Mais si M. Fentie croyait qu’une fois élu il serait définitivement tiré d’affaire, une désagréable surprise l’attend…

Ainsi, en novembre 2003, soit un an après son triomphe électoral, l’affaire prit une nouvelle dimension lorsque le journal Yukon News révéla que c’était l’héroïne qui était la drogue qui était en cause dans son arrestation à Edmonton, en 1975. Devant les journalistes, le premier ministre Fentie avoua être « très embarrassé ».

Mais il s’abstint encore une fois de prononcer le mot tabou : « héroïne ».

Tout comme M. Boisclair n’a jamais daigné prononcer le mot « cocaïne » durant la controverse sur son ancienne consommation de poudre qui le talonna tout au long de la récente course au leadership du Parti québécois.

Le pire cauchemar d’un politicien, c’est évidemment d’être pogné avec une citation embarrassante (du style, « Oui, j’ai déjà vendu de l’héroïne ») qui va lui coller à la peau et le suivre pour le restant de sa carrière, qui risque par la même occasion de s’en retrouver soudainement sérieusement abrégée.


Jouer franc-jeu
ou en dire le moins possible ?

Bien entendu, ce n’est pas parce que M. Fentie a trempé dans le milieu de la drogue durant les années ’70 qu’il continue à vendre de l’héroïne encore aujourd’hui, à partir de son bureau de premier ministre.

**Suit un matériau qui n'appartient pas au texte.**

(* ===== verification/PrecompileErc20Thms.v ===== *)
(** precompiles/erc20 and werc20: a call is journalled, so the EVM can undo it; the
    transactions implement the abstract ERC-20 machine on the bank's balances and
    the registry's allowances; an account that approved nobody loses nothing to
    the calls of others; and the events and balances of the database they leave. *)
From S2P Require Import Prelude KVStore Sdk EvmConfig PreciseBank StateDB TxData VmKeeper VmGas.
From S2P Require Import Erc20 Erc20Reg Erc20Keeper Erc20Ibc Precompile PrecompileErc20.
From S2P Require Import StateDBInv StateDBRun StateDBOps StateDBMachine StateDBThms VmKeeperThms PrecompileThms.
Import AccessList Transient Meter.

Section journal.
Context `{CoinsLib, AddressCodec, Keccak, EthHex, Tmhash, IbcHash, StateKeeper, !PcEnv}.
Variable info : EvmCoinInfo.
Variable height : Z.
Variable p : Precompile.
Variable tokenPair : TokenPair.

Lemma wrote_lift {A} (r : res A) : wrote (lift r).
Proof. apply wrote_none. by intros s x s' [= _ <-]. Qed.
Lemma wrote_ret {A} (x : A) : wrote (ret x).
Proof. apply wrote_none. by intros s y s' [= _ <-]. Qed.
Lemma wrote_fail {A} k m : wrote (@fail pc_state A k m).
Proof. apply wrote_none. by intros s y s' [= _ <-]. Qed.
Lemma wrote_throw {A} e : wrote (@throw pc_state A e).
Proof. apply wrote_none. by intros s y s' [= _ <-]. Qed.
Lemma wrote_gets {A} (f : pc_state -> A) : wrote (gets f).
Proof. apply wrote_none. by intros s y s' [= _ <-]. Qed.
Lemma wrote_query {A} (f : KS -> res A) : wrote (query f).
Proof. apply wrote_none. by intros s y s' [= _ <-]. Qed.
Lemma wrote_converting {A} (m : M pc_state A) : wrote m -> wrote (converting m).
Proof.
  intros Hm s r s' Hc. unfold converting. destruct (m s) as [[x|e|q] s1] eqn:E; intros [= _ <-]; by eapply Hm.
Qed.
Hint Resolve wrote_lift wrote_ret wrote_fail wrote_throw wrote_gets wrote_query wrote_converting : guru.

Lemma spend_wrote from sp n : wrote (spend_allowance p from sp n).
Proof.
  apply wrote_bind; [eauto with guru|]. intros a. cbv zeta.
  destruct (_ <? 0); [eauto with guru|]. apply wrote_converting. apply wrote_ctx.
Qed.
Lemma send_wrote msg : wrote (MsgServer_Send msg).
Proof. unfold MsgServer_Send. case_match; eauto with guru. Qed.
Lemma emit_journalled name a b v : journalled (emit_event height p name a b v).
Proof. do 3 (apply journalled_bind; [eauto with guru|intros]). eauto with guru. Qed.
Lemma mirror_journalled from to n : journalled (mirror_native info tokenPair from to n).
Proof.
  unfold mirror_native. case_decide; [|eauto with guru]. case_match; [|eauto with guru].
  do 2 (apply journalled_bind; [eauto with guru|intros]). eauto with guru.
Qed.
Hint Resolve emit_journalled mirror_journalled : guru.

Lemma transfer_two contract method from to n : two_phase (transfer info height p tokenPair contract method from to n).
Proof.
  unfold transfer. apply two_after; [eauto with guru|]. intros a. case_match; [apply wrote_two; eauto with guru|].
  apply two_after; [case_match; [apply spend_wrote|eauto with guru]|]. intros _.
  apply two_after; [apply wrote_converting, send_wrote|]. intros _. apply journalled_two.
  do 2 (apply journalled_bind; [unfold EmitTransferEvent; eauto with guru|intros _]).
  apply journalled_bind; [case_match; unfold EmitApprovalEvent|]; eauto with guru.
Qed.
Lemma Approve_two contract method args : two_phase (Approve height p contract method args).
Proof.
  unfold Approve. apply two_after; [eauto with guru|]. intros [sp n]. cbv zeta.
  apply two_after; [eauto with guru|]. intros allowance. apply two_after.
  - unfold precompile_setAllowance, on_reg. repeat case_match; eauto with guru.
  - intros _. apply journalled_two, journalled_bind; unfold EmitApprovalEvent; eauto with guru.
Qed.
Lemma HandleMethod_two contract method args : two_phase (HandleMethod info height p tokenPair contract method args).
Proof.
  unfold HandleMethod. repeat case_decide;
    try (apply two_after; [eauto with guru|intros ?; apply transfer_two]);
    try apply Approve_two; apply wrote_two; try apply wrote_query; apply wrote_fail.
Qed.
Lemma werc20_event_journalled name a v : journalled (createWERC20Event height p name a v).
Proof. do 2 (apply journalled_bind; [eauto with guru|intros]). eauto with guru. Qed.
Lemma Deposit_two contract : two_phase (Deposit info height p contract).
Proof.
  unfold Deposit. do 3 (apply two_after; [eauto with guru|intros ?]). apply journalled_two.
  do 2 (apply journalled_bind; [eauto with guru|intros _]). apply werc20_event_journalled.
Qed.
Lemma Withdraw_two contract args : two_phase (Withdraw info height p contract args).
Proof.
  unfold Withdraw. destruct args as [|v args]; [|destruct v; try (apply wrote_two; by eauto with guru)].
  - apply wrote_two, wrote_none. by intros s r s' [= _ <-].
  - do 3 (apply two_after; [eauto with guru|intros ?]). case_match; [apply wrote_two; eauto with guru|].
    apply journalled_two, werc20_event_journalled.
Qed.

Lemma erc20_run_journalled g contract ro : journalled (erc20_run info height p tokenPair g contract ro).
Proof.
  unfold erc20_run. case_match; [eauto with guru|].
  intros s r s' Hw Hr.
  eapply (call_journalled p g contract ro (erc20_IsTransaction)
    (fun ma => let! b := HandleMethod info height p tokenPair contract ma.1 ma.2 in ret (Some b))); [|exact Hw|].
  - intros ma. apply two_then; [apply HandleMethod_two|eauto with guru].
  - rewrite <- Hr. unfold bind. destruct (setup _ _ _ _ _ s) as [[ma|e|q] s1]; [|done|done].
    by destruct (HandleMethod _ _ _ _ _ _ _ s1) as [[b|e|q] s2].
Qed.
Lemma werc20_run_journalled g contract ro : journalled (werc20_run info height p tokenPair g contract ro).
Proof.
  apply (call_journalled p g contract ro werc20_IsTransaction). intros ma. repeat case_decide;
    (apply two_then; [apply Deposit_two || apply Withdraw_two || apply HandleMethod_two|eauto with guru]).
Qed.
Lemma reverting_journalled pack_reason m : journalled m -> journalled (reverting pack_reason m).
Proof.
  intros Hm s r s' Hw. unfold reverting. destruct (m s) as [[x|e|q] s1] eqn:E; [intros [= <- <-] Hp..|intros [= <- _]; done].
  - by eapply Hm.
  - by eapply Hm.
Qed.

(** C22.  A call of the ERC-20 precompile or of the wrapped native coin, whatever
    its input and whether it returns or reverts (with an allowance spent and the
    coins not moved, for one), is undone by the revert of the EVM to a snapshot
    taken before it: the revert does not panic, every getter of the state database
    answers as before, and the stores of the context (allowances, balances, the
    rest of the chain) read as they did. *)
Theorem precompile_call_undone pack_reason gas contract ro d i d1 g r s2 :
  sdb_wf d -> Snapshot d = (Ok i, d1) ->
  erc20_Run info height p tokenPair pack_reason gas contract ro (PCS d1 g) = (Ok r, s2) \/
  werc20_Run info height p tokenPair pack_reason gas contract ro (PCS d1 g) = (Ok r, s2) ->
  exists t, RevertToSnapshot i (pc_db s2) = (Ok tt, t) /\ same_answers d t /\
    jrnl t = jrnl d /\ ctx t = ctx d /\ cache_view t = cache_view d.
Proof.
  intros Hw Hs Hr.
  assert (exists m, journalled m /\ m (PCS d1 g) = (Ok r, s2)) as (m & Hm & Hrun).
  { destruct Hr as [Hr|Hr]; eexists; (split; [|exact Hr]); apply reverting_journalled;
      [apply erc20_run_journalled|apply werc20_run_journalled]. }
  destruct (journalled_restored m d i d1 g (Ok r) s2 Hm Hw Hs Hrun eq_refl) as (t & ? & ? & ? & ? & ? & _ & ?).
  by exists t.
Qed.
End journal.

(** * The abstract ERC-20 machine *)

Record token := mkToken { t_bal : Address -> Z; t_allow : Address -> Address -> Z }.
Inductive token_call :=
  | CTransfer (to : Address) (n : Z) | CTransferFrom (from to : Address) (n : Z) | CApprove (spender : Address) (n : Z).

Definition t_move (from to : Address) (n : Z) (b : Address -> Z) (a : Address) : Z :=
  b a - (if decide (a = from) then n else 0) + (if decide (a = to) then n else 0).
Definition t_set (o sp : Address) (v : Z) (f : Address -> Address -> Z) (o' sp' : Address) : Z :=
  if decide (o' = o /\ sp' = sp) then v else f o' sp'.

(** A transfer moves a positive amount; a transfer on behalf of another spends the
    caller's allowance; an approval replaces the allowance, and a negative one is
    refused when there is none to remove. *)
Definition token_step (caller : Address) (c : token_call) (t : token) : option token :=
  match c with
  | CTransfer to n => if 0 <? n then Some (mkToken (t_move caller to n (t_bal t)) (t_allow t)) else None
  | CTransferFrom from to n =>
      if (0 <? n) && (n <=? t_allow t from caller)
      then Some (mkToken (t_move from to n (t_bal t)) (t_set from caller (t_allow t from caller - n) (t_allow t)))
      else None
  | CApprove sp n =>
      if (n <? 0) && (t_allow t caller sp =? 0) then None
      else Some (mkToken (t_bal t) (t_set caller sp (Z.max 0 n) (t_allow t)))
  end.

(** Machines that agree on the addresses there are. *)
Definition token_eq (t t' : token) : Prop :=
  (forall a, address_ok a -> t_bal t a = t_bal t' a) /\
  (forall o sp, address_ok o -> address_ok sp -> t_allow t o sp = t_allow t' o sp).

(** What the keepers of the context promise: the registry is one of its stores, and
    a [Send] of the bank moves one coin between accounts that may hold coins. *)
Class PcEnvLaws `{CoinsLib, AddressCodec, StateKeeper, !PcEnv} := {
  kb_ok : KS -> Prop;
  kb_open : addr -> Prop;
  kb_balance : KS -> addr -> string -> Z;
  kx_get_set : forall r k, kx_reg (kx_set_reg r k) = r;
  kb_ok_reg : forall r k, kb_ok k -> kb_ok (kx_set_reg r k);
  kb_balance_reg : forall r k a d, kb_balance (kx_set_reg r k) a d = kb_balance k a d;
  kb_Send_moves : forall from to d n k k', kb_ok k -> kb_open (address_bytes from) -> kb_open (address_bytes to) ->
    kb_Send (mkMsgSend (bech32_of (address_bytes from)) (bech32_of (address_bytes to)) [Coin d n]) k = (Ok tt, k') ->
    kb_ok k' /\ kx_reg k' = kx_reg k /\
    forall a, kb_balance k' a d = kb_balance k a d
      - (if decide (a = address_bytes from) then n else 0) + (if decide (a = address_bytes to) then n else 0);
  kb_SendCoins_moves : forall from to d n cs k k', kb_ok k -> kb_open (address_bytes from) -> kb_open (address_bytes to) ->
    denom_ok d = true -> 0 <= n -> new_coins [Coin d n] = Ok cs ->
    kb_SendCoins (address_bytes from) (address_bytes to) cs k = (Ok tt, k') ->
    kb_ok k' /\ kx_reg k' = kx_reg k /\
    forall a, kb_balance k' a d = kb_balance k a d
      - (if decide (a = address_bytes from) then n else 0) + (if decide (a = address_bytes to) then n else 0);
}.

Section refine.
Context `{CoinsLib, !CoinsLaws, AddressCodec, Keccak, EthHex, !EthHexLaws, Tmhash, !TmhashLaws, IbcHash, StateKeeper, !PcEnv, !PcEnvLaws}.
Variable info : EvmCoinInfo.
Variable height : Z.
Variable p : Precompile.
Variable tokenPair : TokenPair.
Hypothesis Hself : address_ok (pc_Address p).
Implicit Types (s : pc_state) (d : StateDB) (contract : Contract) (method : Method).

Abbreviation self := (pc_Address p).
Abbreviation denom := (tp_Denom tokenPair).
Abbreviation abi := (pc_ABI p).
Abbreviation allowance s := (GetAllowance (kx_reg (ctx_of s)) self).
Abbreviation bank s := (fun a => kb_balance (ctx_of s) a denom).

(** The token the precompile is for, in the stores of the context. *)
Definition tok (k : KS) : token :=
  mkToken (fun a => kb_balance k (address_bytes a) denom) (GetAllowance (kx_reg k) self).

(** ** Writes of the context *)

Lemma on_ctx_run {A} (m : M KS A) s r s' : cached (pc_db s) -> on_ctx m s = (r, s') ->
  exists k, m (ctx_of s) = (r, k) /\ pc_db s' = set_cache_view k (pc_db s) /\ ctx_of s' = k /\ cached (pc_db s').
Proof.
  intros Hc. unfold on_ctx, on_db, zoom. fold (ctx_of s). destruct (m (ctx_of s)) as [x k]. intros [= <- <-].
  exists k. destruct (cached_view_set k _ Hc). split_and!; try done.
Qed.
Lemma on_reg_run {A} (m : M erc20_state A) s r s' : cached (pc_db s) -> on_reg m s = (r, s') ->
  exists g, m (kx_reg (ctx_of s)) = (r, g) /\ pc_db s' = set_cache_view (kx_set_reg g (ctx_of s)) (pc_db s) /\
    ctx_of s' = kx_set_reg g (ctx_of s) /\ cached (pc_db s').
Proof.
  intros Hc Hr. apply on_ctx_run in Hr as (k & Hk & Hd & Hx & Hc'); [|done]. unfold zoom in Hk.
  destruct (m (kx_reg (ctx_of s))) as [x g]. injection Hk as <- <-. eauto.
Qed.
Lemma shown_view k d a : shown (set_cache_view k d) a = shown d a.
Proof. done. Qed.

Lemma allowance_set t o sp v g o' sp' : address_ok t -> address_ok o -> address_ok sp -> address_ok o' -> address_ok sp' ->
  GetAllowance (with_allowances (partial_alter (fun _ => allowance_entry t o sp v) (AllowanceKey t o sp)) g) t o' sp' =
    t_set o sp v (GetAllowance g t) o' sp'.
Proof.
  intros ? ? ? ? ?. unfold GetAllowance, t_set. cbn [with_allowances er_allowances]. case_decide as Hd.
  - destruct Hd as [-> ->]. rewrite lookup_partial_alter_eq. unfold allowance_entry. by destruct (Z.eqb_spec v 0) as [->|].
  - rewrite lookup_partial_alter_ne; [done|]. intros E. apply AllowanceKey_inj in E as (_ & -> & ->); by try apply Hd.
Qed.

Tout comme ce n’est pas parce que M. Boisclair s’est poudré les narines à l’époque où il était ministre dans le gouvernement de Lucien Bouchard qu’on peut automatiquement déduire que la coke exerce encore une influence sur lui aujourd’hui.

Dans un cas comme dans l’autre, ce n’était pas tant les gestes passés du politicien qui alimenta le plus la controverse, mais plutôt le manque de transparence envers le public. Mme Pat Duncan, leader des libéraux, résumait bien l’enjeu lorsqu’elle déclara : « Ce n’est pas ce qu’il a fait il y a vingt-cinq ans qui ennui le plus les gens. C’est sa malhonnêteté aujourd’hui. »(9)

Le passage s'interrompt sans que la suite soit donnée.